Es wird natürlich ein schwieriges Rennen, aber letztendlich muss sie die Taktik wählen, die für sie richtig ist.

Die Taktiken, mit denen sie Mu und Moraa besiegen würde, sind völlig unterschiedlich. Sie wird sich den Weg ausgedacht haben, mit dem sie sich am wohlsten fühlt und dem sie sich am meisten verpflichtet fühlt – denn das ist der Weg, den sie bis zum Ende durchhalten kann.

Wenn du am Ende des Tages eine Minute und 55 Sekunden läufst, wirst du es so oder so schaffen – es geht also darum, das Ziel auf eine Weise zu erreichen, die es dir ermöglicht, so gut wie möglich ins Ziel zu kommen.

Es ist so schön zu sehen, dass zwei britische Mädchen in großartiger Verfassung ins Weltfinale gehen.

Hodgkinson ist offensichtlich der Favorit auf das Podium, aber Jemma Reekie sieht gut aus. Es wäre phänomenal, wenn Großbritannien zwei Medaillen ergattern könnte.

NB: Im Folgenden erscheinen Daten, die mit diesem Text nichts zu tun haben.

(** The entries of a log with their addresses. *)
Fixpoint placed (a : Z) xs : list (Z * entry) :=
  match xs with [] => [] | x :: xs' => (a, x) :: placed (a + room x) xs' end.
Lemma placed_fst a xs : (placed a xs).*1 = places a xs.
Proof. revert a. induction xs as [|x xs IH]; intros a; [done|]. simpl. by rewrite <-IH. Qed.
Lemma placed_snd a xs : (placed a xs).*2 = xs.
Proof. revert a. induction xs as [|x xs IH]; intros a; [done|]. cbn [placed]. rewrite fmap_cons. by rewrite IH. Qed.
Lemma placed_at m g e x :
  log_ok m g → (e, x) ∈ placed (ulog_data (addr g)) (ents g) → entry_at m e (cpy x.1) x.2 ∧ ok_entry x.1 x.2.
Proof.
  intros H. assert (∀ xs ys, ents g = xs ++ ys → (e, x) ∈ placed (ulog_data (addr g) + used xs) ys →
    entry_at m e (cpy x.1) x.2 ∧ ok_entry x.1 x.2) as Hgen.
  { intros xs ys. revert xs. induction ys as [|y ys IH]; intros xs Hg; simpl; [by intros ?%elem_of_nil|].
    rewrite elem_of_cons. intros [[= -> ->]|Hin].
    - by destruct (log_entry_at _ _ _ _ _ H Hg) as (?&?&_).
    - apply (IH (xs ++ [y])); [by rewrite <-app_assoc|].
      rewrite used_app, used_cons, used_nil, Z.add_0_r, Z.add_assoc. done. }
  intros Hin. apply (Hgen [] (ents g) eq_refl). by rewrite used_nil, Z.add_0_r.
Qed.
Definition chain_placed gs : list (Z * entry) := concat ((λ g, placed (ulog_data (addr g)) (ents g)) <$> visible gs).
Lemma chain_placed_fst gs : (chain_placed gs).*1 = chain_places gs.
Proof.
  unfold chain_placed, chain_places. induction (visible gs) as [|g l IH]; [done|]. rewrite !fmap_cons. cbn [concat].
  rewrite fmap_app, IH. f_equal. apply placed_fst.
Qed.
Lemma chain_placed_snd gs : (chain_placed gs).*2 = chain_entries gs.
Proof.
  unfold chain_placed, chain_entries. induction (visible gs) as [|g l IH]; [done|]. rewrite !fmap_cons. cbn [concat].
  rewrite fmap_app, IH. f_equal. apply placed_snd.
Qed.
Lemma chain_placed_at m gs e x :
  Forall (log_ok m) gs → (e, x) ∈ chain_placed gs → entry_at m e (cpy x.1) x.2 ∧ ok_entry x.1 x.2.
Proof.
  intros Hok. unfold chain_placed. rewrite list_elem_of_In, in_concat. intros (l&Hl&Hin).
  rewrite <-list_elem_of_In in Hl. rewrite <-list_elem_of_In in Hin. apply list_elem_of_fmap in Hl as (g&->&Hg).
  rewrite Forall_forall in Hok. eapply placed_at; [|done]. apply Hok. by apply visible_in.
Qed.
(* ===== verification/UndoFacts.v ===== *)
(** * Undo logs: correctness

    The state of a context for undo logs as the list of its logs, and what the
    operations of [memops.c] do to it: a buffer that is added becomes entries
    that restore it, processing restores all entries, and the end of an
    operation empties the logs. *)
From stdpp Require Import base list strings sets.
From S2P Require Import Prelude Pmem PmemFacts Ulog UlogFacts LogChain Memops MemopsFacts.
Open Scope Z_scope.
#[local] Set Default Proof Using "Type".

Implicit Types (m : mem) (s : pm) (c : operation_context) (x : entry) (xs : list entry) (g : log) (gs pre post : list log).

(** ** Steps *)

Lemma on_pm_Ok {A} (f : M pm A) v s s' c : f s = Ok v s' → on_pm f (s, c) = Ok v (s', c).
Proof. intros H. unfold on_pm, zoom. simpl. by rewrite H. Qed.
Lemma ctx_Ok {A} (f : operation_context → A) s c : ctx f (s, c) = Ok (f c) (s, c).
Proof. done. Qed.
Lemma update_Ok f s c : update f (s, c) = Ok tt (s, f c).
Proof. done. Qed.

Lemma reserve_none e logs new_capacity s c :
  e = None → ulog_capacity c < new_capacity → operation_reserve e logs new_capacity (s, c) = Ok (-1) (s, c).
Proof.
  intros -> Hc. unfold operation_reserve. rewrite (bind_Ok _ _ _ _ _ (ctx_Ok _ s c)). by rewrite (proj2 (Z.ltb_lt _ _)) by done.
Qed.
Lemma reserve_some e ext logs new_capacity s c o ns' s' :
  e = Some ext → ulog_capacity c < new_capacity →
  ulog_reserve logs (ulog c) (ulog_base_nbytes c) new_capacity ext (next c) (p_ops c) s = Ok (o, ns') s' →
  operation_reserve e logs new_capacity (s, c)
  = Ok (match o with None => -1 | Some _ => 0 end) (s', set_space (default (ulog_capacity c) o) ns' c).
Proof.
  intros -> Hc Hrun. unfold operation_reserve. rewrite (bind_Ok _ _ _ _ _ (ctx_Ok _ s c)), (proj2 (Z.ltb_lt _ _)) by done.
  rewrite (bind_Ok _ _ _ _ _ (ctx_Ok id s c)). unfold id. by rewrite (bind_Ok _ _ _ _ _ (on_pm_Ok _ _ _ _ c Hrun)).
Qed.
Lemma option_cases {A} (o : option A) : o = None ∨ ∃ v, o = Some v.
Proof. destruct o; eauto. Qed.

Es war äußerst beeindruckend, wie Reekie sich im Halbfinale aus dem Schlamassel befreite. Die 25-Jährige hatte in den letzten Jahren eine holprige Fahrt, die ihr Selbstvertrauen wirklich erschüttert hat.

Es war sehr beeindruckend, dass sie sich praktisch bis zum Ende fallen ließ und dann die Gelassenheit aufbrachte, einen Weg durchzukommen, so wie sie es tat. Ich denke, die Leute, die vielleicht nicht damit gerechnet haben, dass sie unter die ersten vier oder fünf kommt, sind es jetzt auf jeden Fall.

Sie gerät auf jeden Fall unter den Radar – ein bisschen wie Katarina Johnson-Thompson im Siebenkampf – und ich denke, wenn einer der großen Drei tatsächlich einen Fehler macht, dann wird sie genau dort sein.

In jedem anderen Jahr würden wir sagen, dass Reekie eine Medaillenchance hat. Aber es ist ein so hochwertiges Finale, bei dem Hodgkinson, Mu und Moraa bereit sind, um Gold zu kämpfen.

Paula Radcliffe sprach mit Harry Poole von BBC Sport.